The analysis of clinical phenotypes and autoantibodies in juvenile dermatomyositis

Abstract

Objective: To elucidate the relationship between the myositis autoantibodies and clinical phenotypes of juvenile dermatomyositis (JDM). Methods: A total of 76 JDM patients admitted to the Children's Hospital of Chongqing Medical University from January 2017 to May 2020 were tested for myositis autoantibodies, including myositis-specific autoantibodies (MSAs) and myositis-associated autoantibodies (MAAs). Kruskal-Wallis test and logistic regression were used to analyze the relationship between the antibodies and clinical characteristics. Results: In the 76 cases, 37 were females and 39 males. Forty-three cases (53%) were MSAs positive, among which the most common subtypes were autoantibodies against nuclear matrix protein 2 (NXP2) (15/76, 20%), melanoma differentiation-associated protein 5 (MDA5) (13/76, 17%) and transcription intermediary factor 1 gamma (9/76, 11%).

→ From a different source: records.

Lemma _dp_some (ls : list Z) (jf : Z -> nat) :
  1 <= n ->
  1 <= CKY.batch sc ->
  length ls = CKY.batch sc ->
  (forall l, In l ls -> py_index n (l - 1) = Ok (jf l)) ->
  exists r,
    CKY._dp sc (Some ls) = Ok r
    /\ forall b, b < CKY.batch sc ->
         CKY.v r b = total_at sc b (jf (nth b ls 0%Z)).
Proof.
  intros Hn Hb Hlen Hidx.
  unfold CKY._dp, CKY._dp_on. fold n.
  rewrite py_index_pred by lia. cbn [bind].
  cbn [CKY.on_term_use CKY.on_top CKY.id_tape].
  rewrite loop_run. fold n.
  set (st := run sc (n - 1)).
  set (h := fun (i : nat) (l : Z) (x : nat) => CKY.beta_A st i 0 (jf l) x).
  unfold CKY.top_rows.
  rewrite for__ok with (g := fun il : nat * Z => [h (fst il) (snd il)]).
  2:{ intros [i l] Hin.
      destruct (in_combine_seq ls 0 i l 0%Z Hin) as [Hi Hl].
      replace (i <? CKY.batch sc) with true
        by (symmetry; apply Nat.ltb_lt; lia).
      cbn [bind]. fold n.
      replace (py_index n 0%Z) with (Ok 0)
        by (symmetry; apply (py_index_nat (n := n) (k := 0)); lia).
      cbn [bind].
      rewrite Hidx.
      - reflexivity.
      - rewrite <- Hl. apply nth_In. lia. }
  cbn [bind].
  unfold CKY.stack_top.
  remember (flat_map (fun il : nat * Z => [h (fst il) (snd il)])
              (combine (seq 0 (length ls)) ls)) as rows0 eqn:Hrows.
  assert (Hlr : length rows0 = CKY.batch sc).
  { subst rows0.
    rewrite (length_rows (fun il : nat * Z => h (fst il) (snd il))).
    exact Hlen. }
  destruct rows0 as [|r0 rest] eqn:Erows; [simpl in Hlr; lia|].
  eexists. split.
  { unfold CKY.tensor1 in *. rewrite Hlr, Nat.eqb_refl. cbn [bind]. reflexivity. }
  intros b Hbb. cbn [CKY.v]. unfold unconvert.
  unfold total_at. unfold semiring_dot. f_equal.
  apply map_ext_in. intros x Hx. apply in_seq in Hx. f_equal.
  rewrite Hrows.
  rewrite (nth_rows h ls r0 0%Z) by lia.
  unfold h, st.
  assert (Hj : jf (nth b ls 0%Z) < n).
  { assert (Hin : In (nth b ls 0%Z) ls) by (apply nth_In; lia).
    specialize (Hidx _ Hin). unfold py_index in Hidx.
    destruct ((0 <=? nth b ls 0%Z - 1)%Z && (nth b ls 0%Z - 1 <? Z.of_nat n)%Z) eqn:E1.
    - inversion Hidx. apply andb_prop in E1. destruct E1 as [E1 E2].
      apply Z.leb_le in E1. apply Z.ltb_lt in E2. lia.
    - destruct ((- Z.of_nat n <=? nth b ls 0%Z - 1)%Z && (nth b ls 0%Z - 1 <? 0)%Z) eqn:E2;
        [|discriminate].
      inversion Hidx. apply andb_prop in E2. destruct E2 as [E2 E3].
      apply Z.leb_le in E2. apply Z.ltb_lt in E3. lia. }
  rewrite (inv_A (chart_inv_run sc (w := n - 1) ltac:(fold n; lia))) by (fold n; lia).
  apply inside_stable. lia.
Qed.
End DpValue.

While 20 cases (26%) were positive for MAAs, among which anti-Ro-52 antibody (17/76, 22%) was the most common subtype. Sixteen patients (21%) had both MAAs and MSAs. The incidences of arthritis (9 cases), fever (8 cases), skin ulcers (5 cases) and macrophage activation syndrome (MAS) (1 case) were significantly higher in the patients with anti-MDA5 antibody among the antibody groups. Dysphasia (6 cases) and edema (8 cases) mainly occurred in patients with anti-NXP2 antibody. Children with anti-MDA5 antibody were more likely to develop arthritis (OR=10.636, 95%CI: 2.770-40.844, P=0.001), skin ulcers (OR=12.500, 95%CI: 2.498-62.522, P=0.002), fever (OR=5.600, 95%CI: 1.580-19.849, P=0.008) and interstitial lung disease (ILD) (OR=23.333, 95%CI: 4.750-114.616, P<0.01). In the patients with different subtypes of MSAs, the creatine kinase value was significantly lower in the anti-MDA5 group than those in the anti-aminoacyl-tRNA synthetase (P=0.03), anti-NXP2 (P<0.01), and MSAs-negative group (P=0.013). Conclusions: Most children with JDM have positive myositis autoantibodies, and will present with different clinical phenotypes based on different autoantibodies. And children with anti-MDA5 antibodies are likely to develop ILD and MAS. Therefore the detection of myositis-specific autoantibodies is important.